Esa noche no dormí. Miraba a mi hijo dormir en la cuna del hospital y sentía una mezcla de amor inmenso y miedo. ¿Qué clase de familia le estaba dando? ¿Qué ejemplo le daría si permitía que su padre me tratara así?
Al día siguiente, cuando volví a casa, todo parecía igual pero yo ya no era la misma. Mi madre me ayudaba con el bebé mientras Dario se encerraba en su despacho a trabajar. Las discusiones se hicieron más frecuentes.
—No puedo con esto sola —le dije una tarde mientras intentaba calmar al niño que lloraba sin parar.
—Pues búscate ayuda —respondió él sin mirarme siquiera.
Empecé a sentirme invisible. Mi autoestima se desmoronaba cada día un poco más. Empecé a evitar mirarme al espejo porque no reconocía a la mujer agotada y triste que me devolvía la mirada.
Una noche, después de una discusión especialmente dura, llamé a Marta.
—No puedo más —le confesé entre sollozos—. Siento que me estoy perdiendo a mí misma.
Ella vino enseguida. Me abrazó fuerte y me dijo:
—Lucía, no tienes por qué aguantar esto. Eres fuerte y vales mucho más de lo que crees.

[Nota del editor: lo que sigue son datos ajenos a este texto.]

Lemma avoids_applyLabelUpdates (P : Call -> bool) (packages : PackageService)
    (updates : list LabelUpdate) :
  (forall l a r, P (Packages_UpdatePackageLabels packages l a r) = false) ->
  avoids P (applyLabelUpdates packages updates).
Proof.
  intros HP. induction updates as [|u rest IH].
  - exact I.
  - cbn [applyLabelUpdates avoids bind mbind mret Prog_bind Prog_ret call].
    split; [apply HP|].
    intros err. cbn in err.
    destruct (negb (IsNotFound err)); destruct err as [e|]; cbn;
      first [exact I | apply IH].
Qed.

Lemma avoids_Server_Execute (P : Call -> bool) (q : updatePhaseInitServer) :
  isAdminAgentCall = P \/ isInitCredentialsCall = P ->
  avoids P (Server_Execute q).
Proof.
  intros HP. unfold Server_Execute. apply avoids_bind; [|intros [e|]; exact I].
  unfold updateExistingPackageLabels.
  apply avoids_bind.
  { unfold updateRuntimeConfigLabels. destruct HP as [<-|<-]; avoids_straight. }
  intros [l1|e1]; [|exact I].
  apply avoids_bind.
  { unfold updateTeleportConfigLabels. destruct HP as [<-|<-]; avoids_straight. }
  intros [l2|e2]; [|exact I].
  apply avoids_bind.
  { unfold updateRuntimeSecretLabels. destruct HP as [<-|<-]; avoids_straight. }
  intros [l3|e3]; [|exact I].
  apply avoids_applyLabelUpdates. destruct HP as [<-|<-]; reflexivity.
Qed.

(** The steps of [Execute] after [initRPCCredentials]. *)
Lemma avoids_after_credentials (P : Call -> bool) (p : updatePhaseInit) :
  isAdminAgentCall = P \/ isInitCredentialsCall = P ->
  avoids P
    (step (updateClusterRoles p) "failed to update RPC credentials" (
     step (updateClusterDNSConfig p) "failed to update DNS configuration" (
     step (updateDockerConfig p) "failed to update Docker configuration" (
     step (removeInvalidObjectPeers p) "failed to clean up object peers" (
     match init p with
     | Some i => step (Server_Execute i) "" (mret None)
     | None => mret None
     end))))).
Proof.
  intros HP.
  repeat apply avoids_step.
  - unfold updateClusterRoles. destruct HP as [<-|<-]; avoids_straight.
  - unfold updateClusterDNSConfig. destruct HP as [<-|<-]; avoids_straight.
  - unfold updateDockerConfig. destruct HP as [<-|<-]; avoids_straight.
  - unfold removeInvalidObjectPeers.
    cbn [avoids bind mbind mret Prog_bind Prog_ret call].
    split; [destruct HP as [<-|<-]; reflexivity|].
    intros [peers|e]; [|exact I].
    apply avoids_removePeersLoop. destruct HP as [<-|<-]; reflexivity.
  - destruct (init p) as [i|]; [|exact I].
    apply avoids_step; [|exact I]. apply avoids_Server_Execute. exact HP.
Qed.

Lemma avoids_removeLegacyUpdateDirectory (P : Call -> bool) :
  isAdminAgentCall = P \/ isInitCredentialsCall = P ->
  avoids P removeLegacyUpdateDirectory.
Proof.
  intros HP. unfold removeLegacyUpdateDirectory.
  destruct HP as [<-|<-]; avoids_straight.
Qed.

Lemma avoids_upsertServiceUser (P : Call -> bool) (p : updatePhaseInit) :
  isAdminAgentCall = P \/ isInitCredentialsCall = P ->
  avoids P (upsertServiceUser p).
Proof.
  intros HP. unfold upsertServiceUser.
  destruct HP as [<-|<-]; avoids_straight.
Qed.

Lemma avoids_createAdminAgent (p : updatePhaseInit) :
  avoids isInitCredentialsCall (createAdminAgent p).
Proof. unfold createAdminAgent. avoids_straight. Qed.

Lemma avoids_initRPCCredentials (p : updatePhaseInit) :
  avoids isAdminAgentCall (initRPCCredentials p).
Proof. unfold initRPCCredentials. avoids_straight. Qed.

Lemma run_createAdminAgent {S : Type} (h : Handler S) (p : updatePhaseInit) (s : S) :
  run h (createAdminAgent p) s =
  let r := (h (adminAgentCall p) s).1 in
  (Returned (match r with
             | Some e => if IsAlreadyExists r then None else Some (Wrap e "")
             | None => None
             end),
   (h (adminAgentCall p) s).2, [event (adminAgentCall p) r]).
Proof.
  unfold createAdminAgent, adminAgentCall.
  cbn [run bind mbind mret Prog_bind Prog_ret call].
  destruct (h _ s) as [r s1]. cbn in r. cbn [fst snd].
  destruct r as [e|]; [destruct (IsAlreadyExists (Some e))|]; reflexivity.
Qed.

Lemma run_initRPCCredentials {S : Type} (h : Handler S) (p : updatePhaseInit) (s : S) :
  run h (initRPCCredentials p) s =
  let r := (h (Rpc_InitCredentials (Packages p)) s).1 in
  (Returned (match r.2 with
             | Some e => if IsAlreadyExists r.2 then None else Some (Wrap e "")
             | None => None
             end),
   (h (Rpc_InitCredentials (Packages p)) s).2,
   [event (Rpc_InitCredentials (Packages p)) r]).
Proof.
  unfold initRPCCredentials.
  cbn [run bind mbind mret Prog_bind Prog_ret call].
  destruct (h _ s) as [r s1]. cbn in r. destruct r as [pkg err]. cbn [fst snd].
  destruct err as [e|]; [destruct (IsAlreadyExists (Some e))|]; reflexivity.
Qed.

(** The first event of a step that begins with reading the cluster
    record. *)
Lemma step_starts_with_GetLocalSite {S : Type} (h : Handler S)
    (k : Resp (Backend_GetLocalSite SystemAccountID) -> Prog (option error))
    (msg : string) (next : Prog (option error)) (s : S) :
  exists r t,
    events (run h (step (Do (Backend_GetLocalSite SystemAccountID) k) msg next) s)
    = event (Backend_GetLocalSite SystemAccountID) r :: t.
Proof.
  unfold step. cbn [run bind mbind Prog_bind].
  destruct (h _ s) as [r s1].
  destruct (run h _ s1) as [[o s2] t]. exists r, t. reflexivity.
Qed.

Lemma rejected_spec (r : option error) :
  rejected r = true <-> exists e, r = Some e /\ IsAlreadyExists r = false.
Proof.
  unfold rejected. destruct r as [e|].
  - rewrite negb_true_iff. split; [eauto|]. intros (e' & _ & H). exact H.
  - split; [discriminate|]. intros (e' & H & _). discriminate.
Qed.

Lemma Forall_avoided_app (P : Call -> bool) (t u : list Event) :
  Forall (fun ev : Event => P (projT1 ev) = false) t ->
  Forall (fun ev : Event => P (projT1 ev) = false) u ->
  Forall (fun ev : Event => P (projT1 ev) = false) (t ++ u).
Proof. intros. apply Forall_app. split; assumption. Qed.

(** An event of a kind cannot sit in a list that has none of the kind. *)
Lemma no_event (P : Call -> bool) (t1 t2 u : list Event) (x : Event) :
  u = t1 ++ x :: t2 ->
  P (projT1 x) = true ->
  Forall (fun ev : Event => P (projT1 ev) = false) u -> False.
Proof.
  intros -> Hx Hu. rewrite Forall_forall in Hu.
  assert (Hin : x ∈ t1 ++ x :: t2) by (apply elem_of_app; right; left).
  specialize (Hu x Hin). congruence.
Qed.

(** What [Execute] does around the creation of the admin agent. *)
Lemma Execute_around_admin_agent {S : Type} (h : Handler S) (p : updatePhaseInit)
    (s : S) (t1 t2 : list Event) (r : option error) :
  events (run h (Execute p) s) = t1 ++ event (adminAgentCall p) r :: t2 ->
  (rejected r = false ->
   exists r' t3, t2 = event (Backend_GetLocalSite SystemAccountID) r' :: t3)
  /\ (forall e, r = Some e -> rejected r = true ->
      t2 = []
      /\ result (run h (Execute p) s)
         = Returned (Some (Wrap (Wrap e "") "failed to create cluster admin agent"))).
Proof.
  unfold Execute. rewrite run_mbind.
  pose proof (avoids_removeLegacyUpdateDirectory isAdminAgentCall (or_introl eq_refl))
    as Hlegacy.
  destruct (run h removeLegacyUpdateDirectory s) as [[[a|] s0] t0] eqn:E0;
    pose proof (avoids_run_eq _ _ _ _ _ _ _ Hlegacy E0) as Ht0.
  2:{ intros Hev. exfalso. unfold events in Hev. cbn [snd] in Hev.
      eapply (no_event isAdminAgentCall); [exact Hev|reflexivity|exact Ht0]. }
  rewrite run_step, run_createAdminAgent. cbn zeta.
  destruct (h (adminAgentCall p) s0) as [r0 s1] eqn:Eh. cbn [fst snd].
  set (rest := step (upsertServiceUser p) _ _).
  assert (Hrest : avoids isAdminAgentCall rest).
  { subst rest. apply avoids_step; [apply avoids_upsertServiceUser; auto|].
    apply avoids_step; [apply avoids_initRPCCredentials|].
    apply avoids_after_credentials. auto. }
  assert (Hhead : exists r' t3,
             events (run h rest s1)
             = event (Backend_GetLocalSite SystemAccountID) r' :: t3).
  { subst rest. unfold upsertServiceUser.
    cbn [bind mbind Prog_bind call]. apply step_starts_with_GetLocalSite. }
  destruct (run h rest s1) as [[o s2] t3] eqn:Erest.
  pose proof (avoids_run_eq _ _ _ _ _ _ _ Hrest Erest) as Ht3.
  destruct r0 as [e0|]; [destruct (IsAlreadyExists (Some e0)) eqn:Eae|].
  - (* already exists *)
    unfold events, result. cbn [fst snd]. intros Hev. symmetry in Hev.
    apply (unique_event isAdminAgentCall) in Hev; try reflexivity; try assumption.
    destruct Hev as (-> & Hx & ->).
    apply (f_equal adminAgentResponse) in Hx. cbn in Hx. injection Hx as ->.
    split.
    + intros _. exact Hhead.
    + intros e He Hrej. unfold rejected in Hrej. rewrite Eae in Hrej. discriminate.
  - (* another error *)
    unfold events, result. cbn [fst snd]. intros Hev. symmetry in Hev.
    apply (unique_event isAdminAgentCall) in Hev; try reflexivity; try assumption;
      [|constructor].
    destruct Hev as (-> & Hx & ->).
    apply (f_equal adminAgentResponse) in Hx. cbn in Hx. injection Hx as ->.
    split.
    + intros Hrej. unfold rejected in Hrej. rewrite Eae in Hrej. discriminate.
    + intros e He _. injection He as <-. split; reflexivity.
  - (* created *)
    unfold events, result. cbn [fst snd]. intros Hev. symmetry in Hev.
    apply (unique_event isAdminAgentCall) in Hev; try reflexivity; try assumption.
    destruct Hev as (-> & Hx & ->).
    apply (f_equal adminAgentResponse) in Hx. cbn in Hx. injection Hx as ->.
    split.
    + intros _. exact Hhead.
    + intros e He. discriminate.
Qed.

Sus palabras fueron como un bálsamo. Empecé a ir a terapia y poco a poco recuperé fuerzas. Aprendí a poner límites, a decir «no» sin sentirme culpable. Un día, mientras Dario gritaba porque la comida no estaba lista, le miré a los ojos y le dije:
—No voy a permitir que me hables así nunca más.
Él se quedó callado, sorprendido por mi firmeza. Por primera vez en años sentí que tenía el control sobre mi vida.
No fue fácil. Hubo días en los que quise rendirme, en los que el miedo al qué dirán o al futuro me paralizaba. Pero cada vez que miraba a mi hijo, recordaba por qué tenía que seguir luchando.
Con el tiempo, Dario empezó a cambiar. No sé si fue por miedo a perderme o porque realmente entendió el daño que me había hecho. Empezó a ayudar más en casa, a preguntarme cómo me sentía, a escucharme sin juzgarme. Nuestra relación no volvió a ser la misma, pero yo tampoco era la misma mujer.
Hoy miro atrás y me doy cuenta de todo lo que he crecido. El parto fue sólo el principio de una batalla mucho mayor: la de recuperar mi dignidad y aprender a quererme.
A veces me pregunto: ¿Cuántas mujeres pasan por esto en silencio? ¿Cuántas veces dejamos que nos hagan daño porque creemos que es lo normal? Yo ya no guardo silencio. ¿Y tú? ¿Te atreverías a romperlo?